Safety was a high priority during installation. Lead-lined fiberglass-reinforced composite panels were mounted in the X-ray room primarily over the weekend when personnel weren’t in the building. A consultant was hired by HOK to suggest proper room-shielding requirements because of the lead, and Whiting-Turner and its subcontractor set up protocols to ensure that materials were properly disposed of, exhaust systems were blocked off, and proper entrance and exit areas were used when panels were cut to fit certain wall areas. “We tried to keep it contained, and not have anyone else working in the area,” Beavers says. “We quarantined it because we wanted to make sure there would be no airborne lead or anything of that nature.” Whiting-Turner also discussed the protocols during a weekly safety meeting to remind on-site employees not to enter the enclosed area when work was in progress.
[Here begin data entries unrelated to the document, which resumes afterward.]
(** * graphql-sniper: header handling, wordlist tokenisation, the fuzz loop
    and the forwarding proxy, embedded in Rocq.

    Strings are sequences of 8-bit code units (Latin-1), [Stdlib.String]'s
    [string].  A JavaScript object used as a map is a [gmap string _]. *)

From Stdlib Require Import String Ascii ZArith Lia Sorting.Sorted Sorting.Permutation.
From stdpp Require Import base gmap sets list strings.

Open Scope string_scope.

(* ------------------------------------------------------------------ *)
(** ** Character classes and string helpers (the JS builtins used)     *)
(* ------------------------------------------------------------------ *)

Definition code (c : ascii) : nat := nat_of_ascii c.

(** JS [WhiteSpace] and [LineTerminator] restricted to Latin-1: TAB, LF,
    VT, FF, CR, SPACE, NBSP.  This is what [String.prototype.trim] strips
    and what the regex class [\s] matches. *)
Definition is_ws (c : ascii) : bool :=
  let n := code c in
  (9 <=? n)%nat && (n <=? 13)%nat || (n =? 32)%nat || (n =? 160)%nat.

Definition is_upper (c : ascii) : bool := (65 <=? code c)%nat && (code c <=? 90)%nat.
Definition is_lower (c : ascii) : bool := (97 <=? code c)%nat && (code c <=? 122)%nat.
Definition is_digit (c : ascii) : bool := (48 <=? code c)%nat && (code c <=? 57)%nat.
Definition is_alnum (c : ascii) : bool := is_upper c || is_lower c || is_digit c.

(** [String.prototype.toLowerCase] on one Latin-1 code unit: A-Z and
    U+00C0..U+00DE except U+00D7 move down by 32. *)
Definition lower_char (c : ascii) : ascii :=
  let n := code c in
  if is_upper c || ((192 <=? n)%nat && (n <=? 222)%nat && negb (n =? 215)%nat)
  then ascii_of_nat (n + 32)%nat else c.

Fixpoint toLowerCase (s : string) : string :=
  match s with
  | EmptyString => EmptyString
  | String c r => String (lower_char c) (toLowerCase r)
  end.

Fixpoint drop_ws (l : list ascii) : list ascii :=
  match l with
  | c :: r => if is_ws c then drop_ws r else l
  | [] => []
  end.

(** [String.prototype.trim] *)
Definition trim (s : string) : string :=
  string_of_list_ascii (rev (drop_ws (rev (drop_ws (list_ascii_of_string s))))).

(** [s.split(/X+/)] for a character class [X]: the pieces between maximal
    runs of separator characters (empty pieces at the ends kept, as JS
    does).  [acc] is the current piece, reversed; [inrun] tells whether
    the previous character was a separator. *)
Fixpoint split_runs_go (sep : ascii -> bool) (l : list ascii)
    (acc : list ascii) (inrun : bool) : list string :=
  match l with
  | [] => [string_of_list_ascii (rev acc)]
  | c :: r =>
      if sep c then
        if inrun then split_runs_go sep r [] true
        else string_of_list_ascii (rev acc) :: split_runs_go sep r [] true
      else split_runs_go sep r (c :: acc) false
  end.

Definition split_runs (sep : ascii -> bool) (s : string) : list string :=
  split_runs_go sep (list_ascii_of_string s) [] false.

(** [s.split(/\r?\n/)]: split at every LF; a CR right before the LF
    belongs to the separator. *)
Fixpoint split_lines_go (l : list ascii) (acc : list ascii) : list string :=
  match l with
  | [] => [string_of_list_ascii (rev acc)]
  | c :: r =>
      if Ascii.eqb c "010"%char then
        let piece := match acc with
                     | "013"%char :: acc' => acc'
                     | _ => acc
                     end in
        string_of_list_ascii (rev piece) :: split_lines_go r []
      else split_lines_go r (c :: acc)
  end.

Definition split_lines (s : string) : list string :=
  split_lines_go (list_ascii_of_string s) [].

(** [s.indexOf(':')] *)
Fixpoint indexOf_colon (s : string) : option nat :=
  match s with
  | EmptyString => None
  | String c r => if Ascii.eqb c ":"%char then Some 0
                  else option_map S (indexOf_colon r)
  end.

(** Case-insensitive prefix test: [/^(GET|POST|...)\s+/i]. *)
Definition http_methods : list string :=
  ["GET"; "POST"; "PUT"; "PATCH"; "DELETE"; "HEAD"; "OPTIONS"].

Definition starts_with_method_ws (s : string) : bool :=
  existsb (fun m =>
    let n := String.length m in
    String.eqb (toLowerCase (substring 0 n s)) (toLowerCase m)
    && match get n s with Some c => is_ws c | None => false end)
    http_methods.

(* ------------------------------------------------------------------ *)
(** ** Header parsing (src/unnamed/part_002, parseRawHeaders and
       mergeDefaultJsonContentType)                                    *)
(* ------------------------------------------------------------------ *)

Abbreviation HeaderMap := (gmap string string).

(** The body of the [for (const line of lines)] loop: [None] where the
    loop [continue]s, [Some (key, value)] where it reaches
    [headers[key] = value]. *)
Definition header_line_entry (line : string) : option (string * string) :=
  let trimmed := trim line in
  if String.eqb trimmed "" then None
  else if starts_with_method_ws trimmed then None
  else match indexOf_colon trimmed with
       | None => None
       | Some idx =>
           let key := trim (substring 0 idx trimmed) in
           let value := trim (substring (S idx) (String.length trimmed) trimmed) in
           if String.eqb key "" then None
           else if String.eqb (toLowerCase key) "content-length" then None
           else Some (key, value)
       end.

(** The object assignment [headers[key] = value] is map insertion. *)
Definition parse_header_line (headers : HeaderMap) (line : string) : HeaderMap :=
  match header_line_entry line with
  | Some (key, value) => <[key := value]> headers
  | None => headers
  end.

Definition parseRawHeaders (raw : string) : HeaderMap :=
  fold_left parse_header_line (split_lines raw) ∅.

(** [Object.keys(headers).find((k) => k.toLowerCase() === 'content-type')];
    only whether a key is found matters to the caller. *)
Definition ctKey (headers : HeaderMap) : option string :=
  List.find (fun k => String.eqb (toLowerCase k) "content-type")
    (map fst (map_to_list headers)).

(** [{ 'Content-Type': 'application/json', ...headers }]: the spread
    copies every entry of [headers] over the literal, so [headers] wins. *)
Definition mergeDefaultJsonContentType (headers : HeaderMap) : HeaderMap :=
  match ctKey headers with
  | None => headers ∪ {[ "Content-Type" := "application/json" ]}
  | Some _ => headers
  end.

Definition LF : string := String "010" EmptyString.
Definition CRLF : string := String "013" LF.

Example parseRawHeaders_ex :
  parseRawHeaders ("POST /graphql HTTP/1.1" ++ CRLF ++ "Host: a" ++ CRLF ++
     "Content-Length: 5" ++ LF ++ "X: 1" ++ LF ++ " X :  2 " ++ LF ++ ": v" ++ LF)
  = <["X" := "2"]> {[ "Host" := "a" ]}.
Proof. vm_compute. reflexivity. Qed.

(* ------------------------------------------------------------------ *)
(** ** Session wordlist tokenisation (src/unnamed/part_006,
       splitWordsTokenize and addWord)                                 *)
(* ------------------------------------------------------------------ *)

(** [piece.replace(/([a-z0-9])([A-Z])/g, '$1 $2')]: a global scan that
    resumes after each match. *)
Fixpoint camel_space (l : list ascii) : list ascii :=
  match l with
  | c1 :: ((c2 :: r) as tl) =>
      if (is_lower c1 || is_digit c1) && is_upper c2
      then c1 :: " "%char :: c2 :: camel_space r
      else c1 :: camel_space tl
  | _ => l
  end.

(** The class [[\s_\-]]. *)
Definition is_sub_sep (c : ascii) : bool :=
  is_ws c || Ascii.eqb c "_"%char || Ascii.eqb c "-"%char.

(** The inner [for (const sub of spaced.split(/[\s_\-]+/))] loop. *)
Definition tokenize_piece (piece : string) : list string :=
  let spaced := string_of_list_ascii (camel_space (list_ascii_of_string piece)) in
  map toLowerCase (List.filter (fun sub => negb (String.eqb sub "")) (split_runs is_sub_sep spaced)).

Definition splitWordsTokenize (token : string) : list string :=
  if String.eqb token "" then []
  else List.concat (map tokenize_piece
         (List.filter (fun piece => negb (String.eqb piece ""))
            (split_runs (fun c => negb (is_alnum c)) token))).

(** [set.add] on a JS [Set<string>]. *)
Definition set_add (set : gset string) (x : string) : gset string := {[ x ]} ∪ set.

Definition addWord (set : gset string) (w : string) : gset string :=
  if String.eqb w "" then set
  else fold_left set_add (splitWordsTokenize w) (set_add set (toLowerCase w)).

Example splitWordsTokenize_ex1 :
  splitWordsTokenize "getUserData" = ["get"; "user"; "data"].
Proof. reflexivity. Qed.

Example splitWordsTokenize_ex2 :
  splitWordsTokenize "user_profile" = ["user"; "profile"].
Proof. reflexivity. Qed.

Example splitWordsTokenize_ex3 :
  splitWordsTokenize "__HTTPServer2Config-v1 x" = ["httpserver2"; "config"; "v1"; "x"].
Proof. reflexivity. Qed.

(* ------------------------------------------------------------------ *)
(** ** JSON values and [JSON.parse]                                    *)
(* ------------------------------------------------------------------ *)

(** String literals with a double quote in them are written with ['] in
    its place and passed through [dq]. *)
Fixpoint dq (s : string) : string :=
  match s with
  | EmptyString => EmptyString
  | String c r => String (if Ascii.eqb c "'"%char then "034"%char else c) (dq r)
  end.

(** A parsed JSON value.  Numbers keep their source lexeme; objects keep
    their members in source order (a property read takes the last
    duplicate, as [JSON.parse] does). *)
#[local] Set Warnings "-register-all".
Inductive Json : Type :=
| JNull
| JBool (b : bool)
| JNum (lexeme : string)
| JStr (s : string)
| JArr (items : list Json)
| JObj (members : list (string * Json)).

(** JSON whitespace: space, tab, LF, CR. *)
Definition is_json_ws (c : ascii) : bool :=
  Ascii.eqb c " "%char || Ascii.eqb c "009"%char ||
  Ascii.eqb c "010"%char || Ascii.eqb c "013"%char.

Fixpoint skip_ws (l : list ascii) : list ascii :=
  match l with
  | c :: r => if is_json_ws c then skip_ws r else l
  | [] => []
  end.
Environmentally friendly low-VOC carpet tiles from flooring manufacturer Mohawk Group’s Lees Carpets brand; caulking materials; and paint from Sherwin Williams’ low-VOC, low-odor Harmony line were used during construction, along with four- and six-foot chilled beams in office, conference, and select lab areas.
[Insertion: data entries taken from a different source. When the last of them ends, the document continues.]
(** The loop of lines 157-169, started in any state, performs the first
    fit of the specification. *)
Lemma pack_loop_first_fit capacity records : forall subgroups bin total,
  exists bins,
    first_fit capacity bin total records bins
    /\ (let '(subgroups', bin', _) :=
          fold_left (pack_step capacity) records (subgroups, bin, total) in
        close_bin subgroups' bin') = subgroups ++ bins.
Proof.
  induction records as [|r records IH]; intros subgroups bin total.
  - cbn [fold_left]. destruct bin as [|b bin].
    + exists []. split; [constructor | cbn; rewrite app_nil_r; reflexivity].
    + exists [b :: bin]. split; [constructor; discriminate | reflexivity].
  - cbn [fold_left]. unfold pack_step at 2.
    destruct (Z.gtb_spec (total + Quantity r) capacity) as [Hgt | Hle].
    + destruct (IH (close_bin subgroups bin) [r] (Quantity r))
        as (bins & Hff & ->).
      destruct bin as [|b bin].
      * exists bins. split; [| reflexivity].
        apply ff_seed_first; [lia | exact Hff].
      * exists ((b :: bin) :: bins). split.
        -- apply ff_seed; [discriminate | lia | exact Hff].
        -- cbn [close_bin]. rewrite <- app_assoc. reflexivity.
    + destruct (IH subgroups (bin ++ [r]) (total + Quantity r))
        as (bins & Hff & ->).
      exists bins. split; [| reflexivity].
      apply ff_join; [lia | exact Hff].
Qed.

Lemma pack_first_fit capacity group :
  first_fit capacity [] 0 group (pack capacity group).
Proof.
  destruct (pack_loop_first_fit capacity group [] [] 0) as (bins & Hff & E).
  unfold pack. cbn [app] in E.
  destruct (fold_left (pack_step capacity) group ([], [], 0)) as [[sg cur] t].
  rewrite E. exact Hff.
Qed.

Lemma first_fit_functional capacity bin total records bins :
  first_fit capacity bin total records bins ->
  forall bins', first_fit capacity bin total records bins' -> bins' = bins.
Proof.
  induction 1 as [total | bin total Hne | total r records bins Hgt _ IH
                  | bin total r records bins Hne Hgt _ IH
                  | bin total r records bins Hle _ IH];
    intros bins' H'; inversion H'; subst;
    try reflexivity; try congruence; try lia;
    try (apply IH; assumption); try (f_equal; apply IH; assumption).
Qed.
The design also leveraged natural light to illuminate open office space. The south wall of the building features a louvered shading system from commercial-building product-provider Colt Group. The louver essentially works as a sunscreen system made of glass that modulates to provide different coverage based on weather conditions. The design won a Washington Building Congress Craftsmanship Award for ornamental metal. Similarly, the autopsy area was outfitted with blackout shades for privacy. “But they have the ability to have a bright space, if they choose to,” Beavers says. Occupancy sensors were added to reduce energy use, and similar sensors are used to control heating and air-conditioning in the building.
Storm-water runoff is repurposed to irrigate planting areas along the southern side of the building through a low-impact tree pit. “Even though we’re in an urban setting, the landscape around the facility uses a lot of planting areas to add vegetation,” Beavers says. “Now planting areas are collecting water instead of it flowing off.”
After the building was completed in July 2012, security personnel were the first to move in. Other groups followed through October. DNA testing, firearm research, and fingerprinting can now be conducted in-house, along with potentially infectious autopsies—allowing DC’s three different departments to work faster and more efficiently. “It’s the first time all three entities have been brought together,” Beavers said. “There is a work and a cost benefit—all three can share training, conference, and other rooms, and they can now conduct their own forensic work, instead of having to send it out to external labs for results.”